Posted by: Kent Scheidegger | Dec 23, 2008 1:10:33 PM
Interesting point, though I'm not sure how far it goes. Serendipity plays a role at the very end in picking someone from the short list, but the short list is usually generated in a predictable fashion and mostly includes federal court of appeals judges. Harriet Miers was a bit out of left field, but that was a disaster.
I agree with Kent about Judge Friendly. And if Justice Kennedy is the poster child for serendipity, then that's a strike against it in my view.

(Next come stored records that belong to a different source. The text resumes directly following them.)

(** C8, amended: with a history configured, when the Responder's answer
    selection does not raise the node appends exactly one user message and
    then exactly one assistant message holding the final response, and the
    user message holds the Turn State's [current_message] whenever the
    Classifier has set it (it is not empty, or the original message is
    empty too); when the synthesis call raises, the answer is the fixed
    apology and the history is left as it was; the Classifier, the Rewriter
    and the Tool-Dispatcher never change the history. *)
Theorem history_updated_by_responder_only (m : Machine Sigma) :
  let m' := snd (response_generator_node env m) in
  match synthesis_outcome env m with
  | Some (Raise _) =>
      memory m' = memory m /\
      final_response (chat m')
      = "I'm sorry, I encountered an error processing your request. Please try again."
  | _ =>
      exists user,
        memory m' =
          option_map
            (fun h => h ++ [HumanMessage user;
                            AIMessage (final_response (chat m')) []])
            (memory m) /\
        (current_message (chat m) <> "" \/ original_message (chat m) = "" ->
         user = current_message (chat m))
  end /\
  memory (snd (supervisor_node env m)) = memory m /\
  memory (snd (rewriter_node env m)) = memory m /\
  memory (snd (tool_selector_node env m)) = memory m.
Proof.
  cbv zeta. split.
  - pose proof (responder_effects m) as H. cbv zeta in H.
    destruct H as (_ & H & _).
    destruct (synthesis_outcome env m) as [[r|e]|].
    + exists (current_message (chat m)). split; [apply H|auto].
    + destruct H as (_ & Hfinal & Hmem). split; [exact Hmem|exact Hfinal].
    + exists (current_message (chat m)). split; [apply H|auto].
  - split; [apply keeps_memory_supervisor|].
    split; [apply keeps_memory_rewriter|apply keeps_memory_tool_selector].
Qed.

End Responder.
(** * SWE-Week-Tracker: the dashboard's helpers and handlers

    A shallow embedding of [src/utils/helpers.js] ([formatCurrency],
    [calculateMetrics]) and of the pure parts of [src/App.jsx]
    ([filteredData], [handleToggleDone], [handleExportToCSV]), followed by
    the properties the specification states about them.

    Conventions of the embedding.
    - A JavaScript number is an integer amount of currency units, a [Z].
      On whole amounts below 2^53 in magnitude, the sums, differences and
      comparisons of the source are exact, and coincide with those of [Z];
      beyond, the source rounds to the nearest double and [Z] does not.
      The properties that state the value of a sum or the digits of a
      numeral therefore assume [safe_amounts] or a bound by
      [MAX_SAFE_INTEGER]; fractional amounts are outside the embedding.
    - A JavaScript string is a [string] (its UTF-8 bytes).
    - [cost] is inspected with [typeof] and [===] by the source, so it is a
      dynamically typed [value]; the other fields have the types of the
      [initialData] literal.
    - A statement that may throw returns a [result]. *)

From Stdlib Require Import String Ascii ZArith NArith List Bool Lia.
From Stdlib Require Import Sorted Permutation DecimalString DecimalN DecimalFacts.
From Stdlib Require Import DecimalZ.
Import ListNotations.

Open Scope string_scope.
Open Scope Z_scope.

(* ================================================================== *)
(** * Part I. The embedding                                            *)
(* ================================================================== *)

(** ** Values, line items, results *)

Inductive value : Type :=
| VUndefined
| VNull
| VBool (b : bool)
| VNum (n : Z)
| VStr (s : string).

Posted by: | Dec 23, 2008 4:23:51 PM
Couldn't Obama consider for SCOTUS a person with training in math, science, engineering or technology? Of the current SCOTUS, only Breyer has ever showed any sophistication in science. The others are all the usual wishy-washy English, History, Poly Sci and International Affairs types, who not only can't do math, but who are also narrowly educated, not speaking a foreign language fluently, for example.
The American people deserve better. There are taxi drivers in Istanbul who are more worldly-wise. And there must be millions of Americans who have gained some math and science sophistication, few of them lawyers, of course.
A sensible nomination is probably too much to ask of a president who is a lawyer and who also does no science or math, and who has not mastered a foreign language.
Posted by: jimbino | Dec 23, 2008 6:16:06 PM
Yes, apparently, if there's one thing SCOTUS needs more than anything, it's is an affirmative action nominee to represent nerds.
Posted by: | Dec 23, 2008 6:32:46 PM
I am a recently-appointed district judge and can assure you that serendipity plays a role in many, if not most, appointments to the federal bench. Justice O'Connor said it best; being the right person in the right place at the right time is the key.
On another note, I regularly read your blog and find it very insightful and always worth my time.